Fig. 3: Reconstructed DOC concentration and δ13C records. | Nature

Fig. 3: Reconstructed DOC concentration and δ13C records.

From: The geologic history of marine dissolved organic carbon from iron oxides

Fig. 3

a, Relevant Earth-system evolution and innovations, including predicted [O2] in continental shelves relative to modern (\({[{{\rm{O}}}_{2}]}_{{\rm{shelf}}}^{* }\), fractional; grey-shaded region)9; range of body sizes for archaea, bacteria, algae and protozoa from the fossil record (biovolume, mm3; orange-shaded region)8; timing of Neoproterozoic snowball Earth events (vertical blue bars)17; proposed timing of algal carbon-concentrating mechanism (CCM) evolution (grey boxes with dashed line)59; and timing of land-plant and tree evolution (horizontal green bars)58. b,c, Predicted [DOC] relative to modern ([DOC]*; fractional) (b) and δ13CDOC (% VPDB) (c) since the late Palaeoproterozoic.
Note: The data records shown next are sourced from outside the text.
(** ** At concrete inputs *)
#[local] Existing Instance room_primitives.
Notation some_settings := [(false, ("server", "--e2ee")); (true, ("name", "a=b")); (false, ("server", "https://tincan.dev"))].
Lemma flags_roundtrip_witness :
  ParseFlags (cli_formal parse_int) (concat ((fun x => render x.1 x.2) <$> some_settings) ++ "--" :: ["--name"; "rest"]) ∅
    = Parsed (settings ∅ some_settings) ["--name"; "rest"] /\
  settings ∅ some_settings !! "server" = Some "https://tincan.dev".
Proof.
  split; [|vm_compute; reflexivity]. apply (flags_roundtrip (cli_formal parse_int)).
  repeat constructor.
Defined.
Lemma launch_opts_in_once_witness :
  launchCommand ["claude"; "--marketplace"; "acme"; "--plugin-dir"; "/opt/tincan"; "--"; "--continue"]
    = Ok (Some ("claude", [channel_flag; "plugin:tincan@inline"; "--plugin-dir"; "/opt/tincan"; "--continue"])) /\
  "claude" = "claude" /\
  exists identity others,
    [channel_flag; "plugin:tincan@inline"; "--plugin-dir"; "/opt/tincan"; "--continue"] = channel_flag :: identity :: others /\
    Forall (fun a => names_channels a = false) others /\
    (forall a, a ∈ others -> a ∈ ["claude"; "--marketplace"; "acme"; "--plugin-dir"; "/opt/tincan"; "--"; "--continue"]) /\
    (identity = "plugin:tincan@tincan" \/ identity = "plugin:tincan@inline" \/
     exists m, m ∈ ["claude"; "--marketplace"; "acme"; "--plugin-dir"; "/opt/tincan"; "--"; "--continue"] /\ marketplace_name m = true /\
       identity = "plugin:tincan@" +:+ m).
Proof.
  split; [vm_compute; reflexivity|]. apply (launch_opts_in_once ["claude"; "--marketplace"; "acme"; "--plugin-dir"; "/opt/tincan"; "--"; "--continue"]).
  vm_compute. reflexivity.
Defined.
Example channels_refused : claudePluginArgs ["--"; "--channels=server:other"] = Err "launch supplies the Tincan channel flag; pass other Claude options after --".
Proof. reflexivity. Qed.
Lemma claude_join_leaks_secret_witness :
  exists before encoded after,
    logs connected [join_request "Claude" leaked_fragment own_report] (joinClaude demo_base demo_parse ubuntu_cli "Claude" pinned_link connected).2 /\
    leaked_fragment = before +:+ ".auto." +:+ encoded +:+ "." +:+ after /\ DecodeString encoded = Some demo_secret /\
    cfg_CryptoPath (cn_config (joinClaude demo_base demo_parse ubuntu_cli "Claude" pinned_link connected).2) = "".
Proof.
  apply (claude_join_leaks_secret demo_base demo_parse demo_print ubuntu_cli "Claude" pinned_link connected "https://tincan.dev" leaked_fragment
    (value ("", "", "") (admissionFragment demo_parse demo_print pinned_link)).1.1 demo_secret "ws_1" own_report).
  - reflexivity.
  - reflexivity.
  - vm_compute. reflexivity.
  - vm_compute. reflexivity.
  - vm_compute. reflexivity.
  - discriminate.
  - vm_compute. reflexivity.
Defined.
(** * linux-healthcheck: the counter store, the sampler and the run controller

    A shallow embedding of [linux_healthcheck/main.py].

    Text is modelled by Rocq strings, one character per code point below 256.
    Python integers are [Z].  A value read from a SQLite column of a numeric
    storage class is a Python [int] or a Python [float]; floats are IEEE
    binary64 numbers ([PrimFloat.float]).  Python exceptions are the [Raise]
    results of an error monad; what the source threads through a connection
    object is an explicit [connection] value, and a command is a function on
    the state of its process.

    The outside of a run is an [environment]: the files that [open] finds,
    the wall clock, the credentials file and the answers of the mail server.
    The database file is read and written without failures of the disk. *)

From Stdlib Require Import ZArith List String Ascii Bool Lia Floats.
From Stdlib Require Import DecimalString DecimalZ DecimalPos.
From Stdlib Require DecimalFacts.
Import ListNotations.

Open Scope string_scope.
Open Scope Z_scope.

(** ** Python: exceptions, results, numbers *)

Inductive exn : Type :=
| OSError              (* open(): FileNotFoundError, PermissionError, ... *)
| UnicodeDecodeError   (* a subclass of ValueError, raised by fd.read() *)
| ValueError
| OverflowError
| TypeError
| KeyError (key : string)
| JSONDecodeError      (* a subclass of ValueError *)
| OperationalError     (* sqlite3: syntax error, no such table, ... *)
| IntegrityError       (* sqlite3: constraint failed *)
| ProgrammingError     (* sqlite3: more than one statement *)
| SMTPException.

Inductive result (A : Type) : Type :=
| Ok (a : A)
| Raise (e : exn).

Arguments Ok {A} a.
Arguments Raise {A} e.

Definition bind {A B : Type} (c : result A) (k : A -> result B) : result B :=
  match c with
  | Ok a => k a
  | Raise e => Raise e
  end.

Notation "x <- c ;; k" := (bind c (fun x => k))
  (at level 61, c at next level, right associativity).
Notation "' pat <- c ;; k" := (bind c (fun x => match x with pat => k end))
  (at level 61, pat pattern, c at next level, right associativity).

(** A Python number as this program meets them: [int(...)] gives an [int],
    a SQLite INTEGER column value is an [int], a REAL one is a [float]. *)
Inductive pynum : Type :=
| PyInt (z : Z)
| PyFloat (f : float).

(** [float(z)]: the nearest binary64 number, ties to even. *)
Definition Z2float (z : Z) : float :=
  SF2Prim (binary_normalize prec emax z 0 false).

(** [new > old] for an [int] on the left.  Python compares an int with a
    float by their exact values. *)
Definition py_gt (new : Z) (old : pynum) : bool :=
  match old with
  | PyInt b => b <? new
  | PyFloat f =>
      match Prim2SF f with
      | S754_nan => false
      | S754_infinity negative => negative
      | S754_zero _ => 0 <? new
      | S754_finite negative m e =>
          let v := if negative then Z.neg m else Z.pos m in
          if 0 <=? e then v * 2 ^ e <? new else v <? new * 2 ^ (- e)
      end
  end.

(** [new <= old], likewise. *)
Definition py_le (new : Z) (old : pynum) : bool :=
  match old with
  | PyInt b => new <=? b
  | PyFloat f =>
      match Prim2SF f with
      | S754_nan => false
      | S754_infinity negative => negb negative
      | S754_zero _ => new <=? 0
      | S754_finite negative m e =>
          let v := if negative then Z.neg m else Z.pos m in
          if 0 <=? e then new <=? v * 2 ^ e else new * 2 ^ (- e) <=? v
      end
  end.

(** [new - old] for an [int] on the left: exact on ints; with a float the int
    is converted first, which raises OverflowError when it is too large. *)
Definition py_sub (new : Z) (old : pynum) : result pynum :=
  match old with
  | PyInt b => Ok (PyInt (new - b))
  | PyFloat f =>
      match Prim2SF (Z2float new) with
      | S754_infinity _ => Raise OverflowError
      | _ => Ok (PyFloat (PrimFloat.sub (Z2float new) f))
      end
  end.
(** * kinda-lang: the line transformer and the direct-execution semantics

    A shallow embedding of [kinda/langs/python/transformer.py] and
    [kinda/langs/python/semantics.py].

    Python [str] values are [string]s (characters are code points below 256),
    the module-level set [used_helpers] is a [gset string] threaded through
    every function that mutates it, exceptions are values of [exn], and the
    interpreter environment [env] is a [gmap string pyval]. *)

From Stdlib Require Import Ascii String ZArith Lia Floats.
From stdpp Require Import base tactics option list gmap sets strings sorting.

Local Open Scope string_scope.

(** ** Python string operations used by the transformer *)

Module PyStr.

(** [str.isspace] on one character, for code points below 256. *)
Definition isspace (c : ascii) : bool :=
  let n := nat_of_ascii c in
  (((9 <=? n) && (n <=? 13)) || ((28 <=? n) && (n <=? 32))
   || (n =? 133) || (n =? 160))%nat.

Fixpoint lstrip (s : string) : string :=
  match s with
  | EmptyString => EmptyString
  | String c s' => if isspace c then lstrip s' else s
  end.

Fixpoint rstrip (s : string) : string :=
  match s with
  | EmptyString => EmptyString
  | String c s' =>
      match rstrip s' with
      | EmptyString => if isspace c then EmptyString else String c EmptyString
      | r => String c r
      end
  end.

Definition strip (s : string) : string := rstrip (lstrip s).

Definition len (s : string) : nat := String.length s.

(** [s.startswith(p)] *)
Definition startswith (p s : string) : bool := String.prefix p s.

(** [s[:n]] and [s[n:]] for a non-negative [n] (slices clamp). *)
Fixpoint slice_to (n : nat) (s : string) : string :=
  match n, s with
  | S k, String c s' => String c (slice_to k s')
  | _, _ => EmptyString
  end.

Fixpoint slice_from (n : nat) (s : string) : string :=
  match n, s with
  | S k, String _ s' => slice_from k s'
  | _, _ => s
  end.

(** [s.endswith(p)] *)
Definition endswith (p s : string) : bool :=
  (len p <=? len s)%nat && String.eqb (slice_from (len s - len p) s) p.

(** [sub in s] *)
Fixpoint str_in (sub s : string) : bool :=
  String.prefix sub s
  || match s with
     | EmptyString => false
     | String _ s' => str_in sub s'
     end.

(** [any(op in s for op in ops)] *)
Definition any_in (ops : list string) (s : string) : bool :=
  existsb (fun op => str_in op s) ops.

(** [s.replace(old, new)]: every non-overlapping occurrence, left to
    right.  [skip] counts the characters of an occurrence still to drop. *)
Fixpoint replace_from (old new : string) (skip : nat) (s : string) : string :=
  match s with
  | EmptyString => EmptyString
  | String c s' =>
      match skip with
      | S k => replace_from old new k s'
      | O =>
          if String.prefix old s
          then new +:+ replace_from old new (len old - 1) s'
          else String c (replace_from old new 0 s')
      end
  end.

Fixpoint interleave (new s : string) : string :=
  match s with
  | EmptyString => new
  | String c s' => new +:+ String c (interleave new s')
  end.

Definition replace (old new s : string) : string :=
  match old with
  | EmptyString => interleave new s
  | _ => replace_from old new 0 s
  end.

(** [s.split(d)] for a one-character separator. *)
Fixpoint split (d : ascii) (s : string) : list string :=
  match s with
  | EmptyString => [EmptyString]
  | String c s' =>
      if Ascii.eqb c d then EmptyString :: split d s'
      else match split d s' with
           | h :: t => String c h :: t
           | [] => [String c EmptyString]
           end
  end.

(** [s.split(d, 1)] *)
Fixpoint split1 (d : ascii) (s : string) : list string :=
  match s with
  | EmptyString => [EmptyString]
  | String c s' =>
      if Ascii.eqb c d then [EmptyString; s']
      else match split1 d s' with
           | h :: t => String c h :: t
           | [] => [String c EmptyString]
           end
  end.

(** [l[-1]] of a list of strings ([split] never returns an empty list). *)
Definition last_part (l : list string) : string := List.last l EmptyString.

(** [sep.join(l)] *)
Definition join (sep : string) (l : list string) : string := String.concat sep l.

(** [content.splitlines()]: the line boundaries among the code points
    below 256 are LF, CR, CRLF, VT, FF, FS, GS, RS and NEL. *)
Definition is_linebreak (c : ascii) : bool :=
  let n := nat_of_ascii c in
  (((10 <=? n) && (n <=? 13)) || ((28 <=? n) && (n <=? 30)) || (n =? 133))%nat.

Fixpoint splitlines_acc (cur : string) (s : string) : list string :=
  match s with
  | EmptyString => match cur with EmptyString => [] | _ => [cur] end
  | String c s' =>
      if is_linebreak c then
        match s' with
        | String c' s'' =>
            if ((nat_of_ascii c =? 13) && (nat_of_ascii c' =? 10))%nat
            then cur :: splitlines_acc EmptyString s''
            else cur :: splitlines_acc EmptyString s'
        | EmptyString => [cur]
        end
      else splitlines_acc (cur +:+ String c EmptyString) s'
  end.

Definition splitlines (s : string) : list string := splitlines_acc EmptyString s.

(** [sorted(l)] on strings: code-point lexicographic order. *)
Definition sorted (l : list string) : list string := merge_sort String.le l.

(** Every character is white space (so [strip] leaves nothing). *)
Fixpoint blank (s : string) : bool :=
  match s with
  | EmptyString => true
  | String c s' => isspace c && blank s'
  end.

(** [len(line) - len(line.lstrip())] *)
Definition indent_of (line : string) : nat := len line - len (lstrip line).

(** The white space around the stripped text of a line. *)
Definition leading (line : string) : string := slice_to (indent_of line) line.

Definition trailing (line : string) : string :=
  slice_from (len (strip line)) (lstrip line).

End PyStr.

Import PyStr.

(** ** Regular expressions of the transformer

    [_transform_ish_constructs] builds the pattern
    [^\s*{re.escape(left)}\s*~ish\s+{re.escape(right)}\s*$] and asks [re.match]
    whether the stripped line matches it.  Only the yes/no answer is used,
    so the pattern is a regular language and matching is membership, decided
    here with Brzozowski derivatives. *)

Module Re.

Inductive re : Type :=
| Void
| Eps
| Chr (p : ascii -> bool)
| Cat (r1 r2 : re)
| Alt (r1 r2 : re)
| Star (r : re).

Fixpoint nullable (r : re) : bool :=
  match r with
  | Void => false
  | Eps => true
  | Chr _ => false
  | Cat r1 r2 => nullable r1 && nullable r2
  | Alt r1 r2 => nullable r1 || nullable r2
  | Star _ => true
  end.

Fixpoint deriv (c : ascii) (r : re) : re :=
  match r with
  | Void => Void
  | Eps => Void
  | Chr p => if p c then Eps else Void
  | Cat r1 r2 =>
      if nullable r1
      then Alt (Cat (deriv c r1) r2) (deriv c r2)
      else Cat (deriv c r1) r2
  | Alt r1 r2 => Alt (deriv c r1) (deriv c r2)
  | Star r1 => Cat (deriv c r1) (Star r1)
  end.

(** The whole string is in the language of [r]. *)
Fixpoint fullmatch (r : re) (s : string) : bool :=
  match s with
  | EmptyString => nullable r
  | String c s' => fullmatch (deriv c r) s'
  end.

(** [re.escape(s)]: the literal text [s]. *)
Fixpoint lit (s : string) : re :=
  match s with
  | EmptyString => Eps
  | String c s' => Cat (Chr (Ascii.eqb c)) (lit s')
  end.

(** [\s], [\s*] and [\s+] *)
Definition ws : re := Chr isspace.
Definition ws_star : re := Star ws.
Definition ws_plus : re := Cat ws (Star ws).

(** The language of a pattern, as a relation. *)
Inductive lang : re -> string -> Prop :=
| lang_eps : lang Eps EmptyString
| lang_chr p c : p c = true -> lang (Chr p) (String c EmptyString)
| lang_cat r1 r2 s1 s2 : lang r1 s1 -> lang r2 s2 -> lang (Cat r1 r2) (s1 +:+ s2)
| lang_alt_l r1 r2 s : lang r1 s -> lang (Alt r1 r2) s
| lang_alt_r r1 r2 s : lang r2 s -> lang (Alt r1 r2) s
| lang_star_nil r : lang (Star r) EmptyString
| lang_star_cons r s1 s2 : lang r s1 -> lang (Star r) s2 -> lang (Star r) (s1 +:+ s2).

End Re.

(** ** What the matchers module returns

    [kinda/grammar/python/matchers.py] is an input of the transformer: the
    transformer calls [match_python_construct], [find_ish_constructs] and
    [find_welp_constructs] and works on what they return.  The development
    is parametric in these three functions. *)

(** One entry [(construct_type, match, start_pos, end_pos)] of
    [find_ish_constructs] / [find_welp_constructs].  A match object is
    represented by the texts of its groups; the inline patterns of
    constructs.py have no optional group. *)
Record construct : Type := Construct {
  construct_type : string;
  match_groups : list string;
  start_pos : nat;
  end_pos : nat
}.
Results are separated by mineralogy and microorganism evolution scenario (rise of algae: green represents goethite and purple represents haematite; Proterozoic active eukaryotes: blue represents goethite and orange represents haematite) and staggered for visual clarity. Opaque markers and vertical black lines are 100 Ma time-binned averages and 95% confidence intervals as predicted by our Monte Carlo model. The grey-shaded regions and thick black lines in c are compiled δ13C ranges and 100 Ma running averages for carbonates56, kerogen and crude oil (note broken y-axis). See Supplementary Discussion for model derivation, implementation and crude oil and kerogen compilation.